Thursday, February 13, 2014

Safe friends

Throwback Thursday: theme
Big Ugly glasses
That's baby Josh and I am still wearing maternity clothes
A year later and I am thin again

Later..lost the perm but still have hideous glasses
What is a safe friend? One that an immuno-compromised individual doesn't have to worry about spreading contagion. As I am constantly exposed to young children, each in contact with a different pool of possible disease carriers, I can not be a safe friend though at the moment, I seem to be disease free.

Last night at our cooking class, there was a young woman whose young child has leukemia. The treatment is brutal: three years of chemo with one year left. Her toddler was diagnosed just as she gave birth to his sister..so nights in the hospital with a very ill child while trying to nurse a newborn. What hell! She said that if someone could predict this would happen to her family, she would say that it would be impossible to deal with that but deal she must. On top of it all, her husband is frequently gone for work. So his future looks bright but he is severely immuno-compromised. There is no visiting kid friendly places. The worst would be a hands-on-museum. There is no visiting kids, not even for the healthy little sister lest she get sick. The few times they are out in public, in places that kids would be rare, they are under strict orders not to touch anything so they sit stiff as sticks afraid to move. They do play outside. She comes from a place where polar vortices do not phase her. And all that bundling up keeps infections at bay as there is no hand to hand contact. But it is a lonely existence for both her and her children. They have a very short list of 'safe friends'. Hearing this, my favorite fellow student Hope, the woman with stage 4 BC and almost one year old twins, asked to be her safe friend as she too is immunocompromised due to being on brutal chemo right now. They live in the same community (as do most of our class, the same one as Shanna's..Leukemia Mom lives less than a mile from Shanna). Hope's babies haven't received any live vaccines as it would be too dangerous for her to care for them afterwards.
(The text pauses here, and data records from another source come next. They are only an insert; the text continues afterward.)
(** ** The storage [push] settles on *)

Lemma push_storage_spec r existing inc p L M R final header now external_charge required preferred :
  let l := ranges_of existing in
  let charges_for := fun s => admit_charges r existing inc p s now external_charge in
  ranges_wf (-1) l -> span_ok inc -> merge_post l inc p L M R ->
  plan_final_length existing inc = Ok final ->
  reconstruction_retained_bytes existing inc = Ok header ->
  0 <= required -> preferred <= u64_max ->
  ends resource_error (choose_storage (storage_plan r l p) charges_for required preferred) (fun out =>
    (exists c, c <= preferred /\ storage_post l L M R p c out.1) /\
    charges_post r existing inc p final header out.1 now external_charge out.2 /\
    largest (storage_plan r l p) charges_for preferred out).
Proof.
  intros l charges_for Hw Hsp Hm Hfin Hhead Hreq Hpref.
  pose proof (storage_plan_spec l inc p L M R Hw Hsp Hm r) as Hplan.
  assert (forall s, ends resource_error (charges_for s) (charges_post r existing inc p final header s now external_charge)) as Hadm.
  { intros s. exact (admit_charges_spec r existing inc p final header s now external_charge Hfin Hhead). }
  destruct (storage_plan r l p preferred) as [sp|e|] eqn:Esp.
  2:{ unfold choose_storage. rewrite Esp. specialize (Hplan preferred). by rewrite Esp in Hplan. }
  2:{ specialize (Hplan preferred). by rewrite Esp in Hplan. }
  eapply ends_mono.
  - apply (choose_storage_spec (storage_plan r l p) charges_for preferred); try done.
    + intros c Hc. destruct (storage_plan_mono r l p c preferred sp Hc Esp) as (s & ? & _). eauto.
    + intros c s _. eapply ends_mono; [apply Hadm|done].
    + intros c c' [Hc Hc'] (s & e & Es & Ea & Ee).
      destruct (storage_plan_mono r l p c' preferred sp Hc' Esp) as (s' & Es' & _).
      destruct (storage_plan_mono r l p c c' s' Hc Es') as (s0 & Es0 & Hle).
      rewrite Es in Es0. injection Es0 as <-.
      destruct (admit_charges_mono r existing inc p s s' now external_charge e Hle Ea Ee) as (e' & ? & ?).
      by exists s', e'.
  - intros [s ch] Hl. pose proof Hl as (c & Hc & Hs & Ha & _). cbn [fst snd] in *. split_and!; [| |done].
    + exists c. split; [done|]. exact (ends_Ok _ _ _ _ (Hplan c) Hs).
    + exact (ends_Ok _ _ _ _ (Hadm s) Ha).
Qed.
What crap people have to deal with! But they seem to do it cheerfully and gracefully.

Hope has a break coming up in her chemo. On top of her bucket list is to swim with dolphins which she will do in a few weeks though I can't think of a worse activity for those with weak immune systems (dolphin pen full of dolphin poop..third world sewage system exiting into the nearby ocean). I will lend her my underwater camera to document this. She is excited and I will get to meet her precious twins.

The theme of our class was alternative sugars. Presumably sugars are especially bad news for cancer patients as cancer cells feed on them even more than normal cells. Evidence for this is that metformin, an anti-diabetic drug, lowers glucose levels and seems to stunt cancer growth (especially in TNBC). But fake sugars are bad and most of us love sugar. So the trick is to use sugars that deliver a lot of taste per gram so less is used. So low fat, low sugar caramel corn, blonde brownies made with apples, chocolate brownies made with excess of cocoa, little sugar and no fat and a tasty granola made from chia seeds, hemp seeds, cranberries, lemon and ginger.

Yesterday we had a low of minus 20. We went for a few years without the temperature dipping below zero and now almost every day is. But it is warming up just in time for Steve and me to leave.